Os dois. Para mim é muito difícil separar. Meu mestre maior é Fernando Pessoa, o camarada que contou para a gente que o poeta é um fingidor. Mas eu mesma não sou nenhum pouco fingidora. Só sei fazer literatura tirando de todas as entranhas e vísceras de mim. Eu sou quase um instrumento de experimentação científico da minha arte. Sempre me defini pelo meu ofício, não com adjetivos mas com verbos. Escrevo, crio, comunico, expresso. Isso é o que eu conheço de mim no mais íntimo e profundo. Ao mesmo tempo, dizer que é puramente autobiografia é excluir parte fundamental do meu trabalho e retirar do balaio todos os meus estudos e conhecimentos narrativos, ficcionais, etc. É como se fosse uma fábula de mim mesma. Está tudo ali, mas em simbologia, não literalmente.

Ao lançar Vênus em câncer, um livro de “quase-poemas”, segundo apresentado por você, senti da sua parte uma certa insegurança. Medo das críticas ou receio de não agradar os leitores?

Nenhum nem outro, acho. Definir como quase-poemas tem mais a ver com o meu enorme compromisso com a despretensão. Com a parte de mim que gosta de ser um pouco amadora. Acho que minha pulsão criadora nasce muito desse lugar de leveza e intimidade, que é simplesmente fazer, sem tentar ser nada em especial. Nesse lugar de eterna concepção, uma pré-criação, que nunca vai ficar pronta, porque me interessa muito mais o processo que a suposta chegada.

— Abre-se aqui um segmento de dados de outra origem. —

Lemma told_warn ts st name tname : told ts st -> told ts (warn st name tname).
Proof.
  intros []. pose proof (zlen_nonneg (printed st)) as Hz. split; simpl; try done.
  - destruct (errorCount st <? 1); [|done]. rewrite filter_app, td_lower0. simpl. by rewrite app_nil_r.
  - destruct (errorCount st <? 1); autorewrite with zlen; lia.
  - destruct (Z.ltb_spec (errorCount st) 1) as [Hlt|]; [|done].
    destruct (printed st) as [|m l]; [|unfold zlen in *; simpl in *; lia].
    intros [|k] what Hk; [done|]. by rewrite lookup_nil in Hk || simpl in Hk.
Qed.

Lemma told_default ts heap levels : forall st v name, told ts st -> told ts (checkDefault1 heap levels st v name).
Proof.
  induction levels as [|levels IH]; intros st v name Ht; [done|]. simpl.
  destruct v as [fs|[p|]|tname [|]|]; auto using told_warn.
  revert st Ht. induction fs as [|[f vv] fs IHf]; intros st Ht; simpl; auto.
Qed.
End Visit.

(** labgob complains once.  A program encodes, decodes and registers values of types that
    may be recursive, in any order, values that may contain themselves.  No check fails or runs
    for ever (fuel beyond the number of types is never needed); the types that were checked are
    those that can be reached from the types of the values; every lower-case field of theirs, and
    no other, was reported exactly once; and at most one warning about decoding into a non-empty
    variable was printed, before everything else. *)
Theorem labgob_complains_once {B R} (types : gmap nat Typ) (IsUpper : Z -> bool) (heap : nat -> Val) (fuel : nat)
    (genc gencv : Val -> option B) (gdec : B -> Val -> option Val)
    (greg : Val -> option R) (gregn : string -> Val -> option R) (calls : list (Call (B:=B))) :
  closed types -> (size types < fuel)%nat -> Forall (fun c => is_Some (types !! call_type c)) calls ->
  exists st, run_steps (call_step types IsUpper heap fuel genc gencv gdec greg gregn) init calls = Some st
    /\ (forall t, t ∈ checked st <-> exists c, c ∈ calls /\ rtc (refers types) (call_type c) t)
    /\ filter is_lower (printed st) ≡ₚ mjoin (complaints types IsUpper <$> elements (checked st))
    /\ forall k what, printed st !! k = Some (NonDefault what) -> k = 0%nat.
Proof.
  intros Hcl Hfuel Hcalls.
  assert (Hrun : forall cs ts st, told types IsUpper ts st -> Forall (fun c => is_Some (types !! call_type c)) cs ->
    exists st', run_steps (call_step types IsUpper heap fuel genc gencv gdec greg gregn) st cs = Some st'
      /\ told types IsUpper (ts ++ (call_type <$> cs)) st').
  { induction cs as [|c cs IH]; intros ts st Ht Hc; [exists st; by rewrite app_nil_r|].
    apply Forall_cons in Hc as [Hc Hcs].
    assert (Hf : (unchecked types st < fuel)%nat).
    { unfold unchecked. eapply Nat.le_lt_trans; [|exact Hfuel]. rewrite <- size_dom. apply subseteq_size. set_solver. }
    destruct (checkType_visited types IsUpper Hcl fuel st (call_type c) Hc Hf) as (st1 & new & Hs & Hv & Hin).
    assert (Ht1 : told types IsUpper (ts ++ [call_type c]) st1) by (by eapply told_visited).
    assert (exists st2, call_step types IsUpper heap fuel genc gencv gdec greg gregn st c = Some st2
              /\ told types IsUpper (ts ++ [call_type c]) st2) as (st2 & Hstep & Ht2).
    { destruct c as [t e|t e|t e b|t e|name t e]; simpl in Hs; simpl;
        unfold Encode, EncodeValue, Decode, Register, RegisterName, checkValue; rewrite Hs;
        eexists; (split; [done|]); [done|done|by apply told_default|done|done]. }
    rewrite run_steps_cons, Hstep. cbn [mbind option_bind].
    destruct (IH (ts ++ [call_type c]) st2 Ht2 Hcs) as (st' & Hr & Ht'). exists st'. split; [done|].
    rewrite fmap_cons, cons_middle, app_assoc. done. }
  destruct (Hrun calls [] init (told_init types IsUpper) Hcalls) as (st & Hr & []). exists st. split; [done|].
  split; [|done]. intros t. split.
  - intros Ht. destruct (td_from0 t Ht) as (s & Hs & Hreach). apply list_elem_of_fmap in Hs as (c & -> & Hc). by exists c.
  - intros (c & Hc & Hreach). assert (Hin : call_type c ∈ checked st) by (apply td_all0; by apply list_elem_of_fmap_2).
    clear Hc. induction Hreach as [|x y z Hxy _ IH]; [done|]. apply IH. by eapply td_closed0.
Qed.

Não inscrever em pedra o que aquele texto é me dá uma sensação de liberdade que me interessa muito. Não sei o quanto disso dá para separar da insegurança ou dos medos, mas como disse Clarice Lispector, nunca se sabe o defeito que está sustentando o edifício todo.

Além do amor, que outros assuntos são essenciais nos seus livros?

Talvez eu esteja escrevendo para tentar responder a essa pergunta, para achar os meus temas essenciais. Na verdade, acho que eu sou bem monotemática. Como disse Adélia Prado lindamente, talvez eu passe a vida inteira reescrevendo meu primeiro livro. Acho que esse tom reticente de sempre se perguntar o que mais a vida pode ser, o mais eu posso sentir, como pequenas coisas nos tiram do automático e nos levam a outras dimensões e olhares. Perceber os detalhes da existência como portais de expansão, é essa coisa sem nome, banal mas ao tempo tempo mágica, que é o assunto dos meus livros.

Pode-se considerar feminista sua obra?
Sim, com certeza. Embora raramente tenha essa temática de forma direta, a minha obra é totalmente sobre a liberdade de escolhas, expressão e vivências de um corpo feminino. Inevitavelmente, toda a minha criação é feminista.